Provided records: Begin
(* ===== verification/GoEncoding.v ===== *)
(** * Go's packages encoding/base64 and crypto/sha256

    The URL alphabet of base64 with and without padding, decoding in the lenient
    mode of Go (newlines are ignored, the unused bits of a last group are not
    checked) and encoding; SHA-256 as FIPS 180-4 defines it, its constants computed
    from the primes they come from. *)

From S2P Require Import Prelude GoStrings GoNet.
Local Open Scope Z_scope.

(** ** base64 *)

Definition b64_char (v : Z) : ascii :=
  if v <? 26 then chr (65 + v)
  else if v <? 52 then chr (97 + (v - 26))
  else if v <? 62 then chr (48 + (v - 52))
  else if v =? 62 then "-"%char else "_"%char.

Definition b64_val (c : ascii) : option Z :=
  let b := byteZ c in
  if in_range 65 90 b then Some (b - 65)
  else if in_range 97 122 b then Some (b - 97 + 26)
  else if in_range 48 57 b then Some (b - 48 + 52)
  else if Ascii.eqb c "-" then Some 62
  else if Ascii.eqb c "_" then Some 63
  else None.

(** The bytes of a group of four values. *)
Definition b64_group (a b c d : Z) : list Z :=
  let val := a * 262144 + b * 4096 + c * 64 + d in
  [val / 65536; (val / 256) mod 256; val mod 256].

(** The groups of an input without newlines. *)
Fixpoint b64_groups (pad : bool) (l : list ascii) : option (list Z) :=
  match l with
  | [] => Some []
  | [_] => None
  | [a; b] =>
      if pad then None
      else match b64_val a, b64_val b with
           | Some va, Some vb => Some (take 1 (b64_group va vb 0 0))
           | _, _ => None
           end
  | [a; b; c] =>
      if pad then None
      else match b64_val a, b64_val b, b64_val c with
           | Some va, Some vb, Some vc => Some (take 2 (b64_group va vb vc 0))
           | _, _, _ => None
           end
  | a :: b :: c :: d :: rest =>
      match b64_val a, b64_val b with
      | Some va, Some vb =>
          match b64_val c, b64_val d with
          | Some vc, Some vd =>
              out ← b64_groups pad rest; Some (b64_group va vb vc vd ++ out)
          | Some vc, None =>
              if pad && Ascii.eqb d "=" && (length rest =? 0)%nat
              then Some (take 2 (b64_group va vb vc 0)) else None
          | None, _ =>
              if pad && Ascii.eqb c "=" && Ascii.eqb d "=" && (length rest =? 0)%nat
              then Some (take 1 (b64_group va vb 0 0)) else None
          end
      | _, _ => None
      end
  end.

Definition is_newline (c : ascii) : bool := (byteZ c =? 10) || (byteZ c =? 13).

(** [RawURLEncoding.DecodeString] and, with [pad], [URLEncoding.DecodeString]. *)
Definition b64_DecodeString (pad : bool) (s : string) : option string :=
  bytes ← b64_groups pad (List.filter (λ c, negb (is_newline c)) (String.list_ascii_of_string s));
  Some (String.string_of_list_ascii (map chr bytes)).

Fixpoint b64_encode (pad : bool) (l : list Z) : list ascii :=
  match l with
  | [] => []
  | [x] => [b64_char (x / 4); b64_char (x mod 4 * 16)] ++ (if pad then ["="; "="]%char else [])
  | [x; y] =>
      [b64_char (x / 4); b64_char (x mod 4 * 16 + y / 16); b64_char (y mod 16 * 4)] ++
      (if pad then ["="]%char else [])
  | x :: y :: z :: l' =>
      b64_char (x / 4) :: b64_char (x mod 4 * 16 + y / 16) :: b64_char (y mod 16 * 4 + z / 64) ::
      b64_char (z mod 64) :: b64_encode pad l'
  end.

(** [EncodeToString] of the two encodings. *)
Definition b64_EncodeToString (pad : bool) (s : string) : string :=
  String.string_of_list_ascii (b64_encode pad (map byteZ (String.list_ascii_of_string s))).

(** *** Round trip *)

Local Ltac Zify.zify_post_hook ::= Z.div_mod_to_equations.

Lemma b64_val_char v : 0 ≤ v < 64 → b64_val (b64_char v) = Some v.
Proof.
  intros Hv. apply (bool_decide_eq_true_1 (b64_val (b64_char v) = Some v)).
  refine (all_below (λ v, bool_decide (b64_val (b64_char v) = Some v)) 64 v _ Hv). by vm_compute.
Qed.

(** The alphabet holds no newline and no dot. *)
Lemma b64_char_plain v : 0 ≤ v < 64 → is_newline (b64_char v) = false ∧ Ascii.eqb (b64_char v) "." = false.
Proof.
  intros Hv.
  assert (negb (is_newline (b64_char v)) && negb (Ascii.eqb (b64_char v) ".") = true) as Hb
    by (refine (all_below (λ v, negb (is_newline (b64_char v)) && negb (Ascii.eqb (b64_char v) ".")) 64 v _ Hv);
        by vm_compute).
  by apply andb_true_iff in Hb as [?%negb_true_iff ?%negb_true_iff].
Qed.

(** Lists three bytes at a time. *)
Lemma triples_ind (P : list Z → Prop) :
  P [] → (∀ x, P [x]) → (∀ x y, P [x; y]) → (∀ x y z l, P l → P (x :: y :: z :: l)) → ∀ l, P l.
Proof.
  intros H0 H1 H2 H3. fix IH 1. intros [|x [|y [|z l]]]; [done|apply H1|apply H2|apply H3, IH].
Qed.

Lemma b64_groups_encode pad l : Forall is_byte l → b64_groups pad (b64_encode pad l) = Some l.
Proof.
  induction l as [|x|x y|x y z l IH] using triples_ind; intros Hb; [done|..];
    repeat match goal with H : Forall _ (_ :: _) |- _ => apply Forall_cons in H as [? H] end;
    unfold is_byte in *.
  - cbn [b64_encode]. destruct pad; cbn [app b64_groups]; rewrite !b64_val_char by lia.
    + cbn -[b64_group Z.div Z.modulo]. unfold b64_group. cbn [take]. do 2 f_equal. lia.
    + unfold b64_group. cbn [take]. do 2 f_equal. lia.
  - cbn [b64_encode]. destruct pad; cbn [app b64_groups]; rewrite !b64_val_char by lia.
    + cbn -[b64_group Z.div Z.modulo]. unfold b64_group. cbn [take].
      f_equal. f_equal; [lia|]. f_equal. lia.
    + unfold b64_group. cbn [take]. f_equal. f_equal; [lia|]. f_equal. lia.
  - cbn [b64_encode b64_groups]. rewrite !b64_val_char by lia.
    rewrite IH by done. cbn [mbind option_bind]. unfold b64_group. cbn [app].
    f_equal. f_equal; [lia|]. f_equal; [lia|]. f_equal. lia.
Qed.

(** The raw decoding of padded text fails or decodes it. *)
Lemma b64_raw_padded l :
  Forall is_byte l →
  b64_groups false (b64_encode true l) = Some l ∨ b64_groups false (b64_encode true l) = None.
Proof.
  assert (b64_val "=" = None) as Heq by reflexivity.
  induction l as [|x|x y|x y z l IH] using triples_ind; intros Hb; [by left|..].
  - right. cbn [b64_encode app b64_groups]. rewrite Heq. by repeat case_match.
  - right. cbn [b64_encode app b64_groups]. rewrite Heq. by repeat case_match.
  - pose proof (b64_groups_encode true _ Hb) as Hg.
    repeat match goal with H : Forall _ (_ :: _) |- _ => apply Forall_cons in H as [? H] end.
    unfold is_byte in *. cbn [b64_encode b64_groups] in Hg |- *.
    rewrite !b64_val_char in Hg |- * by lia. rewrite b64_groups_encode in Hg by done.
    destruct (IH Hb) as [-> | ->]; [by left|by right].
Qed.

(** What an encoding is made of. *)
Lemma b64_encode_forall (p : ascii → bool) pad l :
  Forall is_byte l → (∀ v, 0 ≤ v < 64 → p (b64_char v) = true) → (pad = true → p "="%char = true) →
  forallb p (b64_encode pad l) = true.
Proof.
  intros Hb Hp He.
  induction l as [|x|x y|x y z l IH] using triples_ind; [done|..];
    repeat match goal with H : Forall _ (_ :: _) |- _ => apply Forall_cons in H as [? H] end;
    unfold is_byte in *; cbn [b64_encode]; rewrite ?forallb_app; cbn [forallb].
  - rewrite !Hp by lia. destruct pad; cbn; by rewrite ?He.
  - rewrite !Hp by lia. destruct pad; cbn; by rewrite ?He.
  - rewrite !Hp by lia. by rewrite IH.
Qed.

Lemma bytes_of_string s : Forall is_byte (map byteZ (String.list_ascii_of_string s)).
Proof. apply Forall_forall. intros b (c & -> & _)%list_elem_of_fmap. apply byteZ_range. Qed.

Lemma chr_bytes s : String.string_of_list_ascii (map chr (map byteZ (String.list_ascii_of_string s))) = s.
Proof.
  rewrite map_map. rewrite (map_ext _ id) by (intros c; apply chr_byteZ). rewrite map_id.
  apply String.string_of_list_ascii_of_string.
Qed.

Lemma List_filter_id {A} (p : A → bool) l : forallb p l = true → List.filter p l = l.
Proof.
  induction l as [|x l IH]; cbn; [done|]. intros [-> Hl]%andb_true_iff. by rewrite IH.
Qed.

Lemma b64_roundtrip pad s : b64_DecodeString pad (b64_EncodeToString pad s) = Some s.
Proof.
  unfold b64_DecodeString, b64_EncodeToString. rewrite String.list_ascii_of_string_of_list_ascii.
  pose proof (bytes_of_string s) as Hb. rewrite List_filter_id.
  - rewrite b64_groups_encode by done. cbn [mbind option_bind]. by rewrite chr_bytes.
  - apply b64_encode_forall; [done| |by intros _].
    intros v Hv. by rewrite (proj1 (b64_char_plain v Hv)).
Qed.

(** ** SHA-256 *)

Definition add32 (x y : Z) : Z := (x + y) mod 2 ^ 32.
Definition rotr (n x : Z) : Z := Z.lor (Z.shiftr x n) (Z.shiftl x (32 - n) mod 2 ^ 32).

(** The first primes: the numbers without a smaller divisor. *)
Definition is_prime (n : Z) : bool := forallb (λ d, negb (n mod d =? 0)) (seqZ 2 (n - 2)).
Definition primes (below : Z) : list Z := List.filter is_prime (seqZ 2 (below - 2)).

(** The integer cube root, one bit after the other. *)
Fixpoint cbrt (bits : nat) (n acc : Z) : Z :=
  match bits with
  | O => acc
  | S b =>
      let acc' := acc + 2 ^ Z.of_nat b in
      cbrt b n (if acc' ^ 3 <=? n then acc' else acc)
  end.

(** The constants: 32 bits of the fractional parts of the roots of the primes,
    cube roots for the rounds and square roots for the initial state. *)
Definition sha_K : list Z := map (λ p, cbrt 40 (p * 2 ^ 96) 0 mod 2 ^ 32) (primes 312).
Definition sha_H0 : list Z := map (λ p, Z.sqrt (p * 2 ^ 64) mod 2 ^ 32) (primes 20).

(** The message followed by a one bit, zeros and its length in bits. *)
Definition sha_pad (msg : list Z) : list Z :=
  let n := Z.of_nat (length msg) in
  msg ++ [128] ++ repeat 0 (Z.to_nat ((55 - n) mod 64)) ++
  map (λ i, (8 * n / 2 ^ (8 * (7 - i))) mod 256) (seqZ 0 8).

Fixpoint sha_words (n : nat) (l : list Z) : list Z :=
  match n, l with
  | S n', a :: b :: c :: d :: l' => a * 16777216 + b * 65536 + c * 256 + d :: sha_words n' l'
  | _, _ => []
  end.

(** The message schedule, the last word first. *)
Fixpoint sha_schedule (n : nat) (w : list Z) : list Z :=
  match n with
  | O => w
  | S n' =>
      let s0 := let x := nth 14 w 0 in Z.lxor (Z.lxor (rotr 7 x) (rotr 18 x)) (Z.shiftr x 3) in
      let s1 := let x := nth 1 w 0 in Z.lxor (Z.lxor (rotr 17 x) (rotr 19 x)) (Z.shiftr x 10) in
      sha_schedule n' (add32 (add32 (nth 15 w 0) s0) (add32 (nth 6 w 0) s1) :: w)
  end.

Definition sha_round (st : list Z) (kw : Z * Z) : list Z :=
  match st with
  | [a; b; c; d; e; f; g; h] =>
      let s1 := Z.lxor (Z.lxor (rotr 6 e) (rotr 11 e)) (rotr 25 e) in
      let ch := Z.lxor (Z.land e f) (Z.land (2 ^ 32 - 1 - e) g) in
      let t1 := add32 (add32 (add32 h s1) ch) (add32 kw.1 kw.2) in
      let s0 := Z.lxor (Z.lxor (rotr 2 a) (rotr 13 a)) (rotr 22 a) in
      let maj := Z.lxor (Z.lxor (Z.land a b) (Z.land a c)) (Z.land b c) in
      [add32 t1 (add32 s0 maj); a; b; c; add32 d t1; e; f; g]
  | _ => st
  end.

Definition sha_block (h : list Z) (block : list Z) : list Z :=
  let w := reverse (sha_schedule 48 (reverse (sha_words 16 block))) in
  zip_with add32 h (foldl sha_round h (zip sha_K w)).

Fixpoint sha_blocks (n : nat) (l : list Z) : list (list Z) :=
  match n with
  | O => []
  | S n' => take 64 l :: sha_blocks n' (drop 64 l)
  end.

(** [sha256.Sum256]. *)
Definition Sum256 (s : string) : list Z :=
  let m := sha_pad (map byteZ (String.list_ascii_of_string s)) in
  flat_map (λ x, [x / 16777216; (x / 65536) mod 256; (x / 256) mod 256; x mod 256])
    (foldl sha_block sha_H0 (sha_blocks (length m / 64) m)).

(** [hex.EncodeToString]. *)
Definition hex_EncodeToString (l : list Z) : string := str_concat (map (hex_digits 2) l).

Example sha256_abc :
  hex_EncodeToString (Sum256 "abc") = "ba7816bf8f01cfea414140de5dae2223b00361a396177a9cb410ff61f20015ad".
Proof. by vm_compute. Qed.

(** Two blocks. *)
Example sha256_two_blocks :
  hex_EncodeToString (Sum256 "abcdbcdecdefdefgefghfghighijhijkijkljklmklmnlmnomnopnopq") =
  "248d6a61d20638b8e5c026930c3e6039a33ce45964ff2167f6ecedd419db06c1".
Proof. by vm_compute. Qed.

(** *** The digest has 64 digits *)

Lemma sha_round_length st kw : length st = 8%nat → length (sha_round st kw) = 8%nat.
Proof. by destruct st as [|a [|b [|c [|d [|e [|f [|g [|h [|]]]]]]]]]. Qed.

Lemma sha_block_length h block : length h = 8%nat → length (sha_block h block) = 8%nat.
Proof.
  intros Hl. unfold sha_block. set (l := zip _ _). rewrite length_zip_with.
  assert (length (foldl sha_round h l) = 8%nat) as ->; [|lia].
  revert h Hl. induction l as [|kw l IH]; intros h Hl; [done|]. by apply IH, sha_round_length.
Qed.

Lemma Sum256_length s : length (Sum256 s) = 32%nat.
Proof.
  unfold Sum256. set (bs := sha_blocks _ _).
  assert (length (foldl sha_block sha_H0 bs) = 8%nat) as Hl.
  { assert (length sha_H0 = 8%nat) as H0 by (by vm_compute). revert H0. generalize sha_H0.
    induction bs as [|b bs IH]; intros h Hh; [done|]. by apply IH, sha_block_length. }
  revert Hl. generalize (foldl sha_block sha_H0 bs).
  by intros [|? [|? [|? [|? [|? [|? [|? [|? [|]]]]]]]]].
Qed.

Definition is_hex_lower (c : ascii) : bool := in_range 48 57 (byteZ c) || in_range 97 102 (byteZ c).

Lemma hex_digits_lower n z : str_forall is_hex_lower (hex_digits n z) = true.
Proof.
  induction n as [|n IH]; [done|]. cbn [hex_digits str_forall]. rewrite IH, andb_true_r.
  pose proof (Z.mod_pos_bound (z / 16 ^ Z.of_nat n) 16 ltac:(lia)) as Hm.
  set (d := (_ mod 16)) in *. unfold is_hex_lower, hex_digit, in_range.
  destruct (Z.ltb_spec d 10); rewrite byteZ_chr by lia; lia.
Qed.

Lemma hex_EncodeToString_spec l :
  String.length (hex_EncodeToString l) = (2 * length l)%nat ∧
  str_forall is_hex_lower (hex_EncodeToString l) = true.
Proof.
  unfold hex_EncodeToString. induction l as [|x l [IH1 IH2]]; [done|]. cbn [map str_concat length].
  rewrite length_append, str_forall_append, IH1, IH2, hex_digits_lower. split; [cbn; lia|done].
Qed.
Provided records: End
Problem to work on: Say how many lines of the listing above include the word "induction", giving the number alone.

Problem solution: 8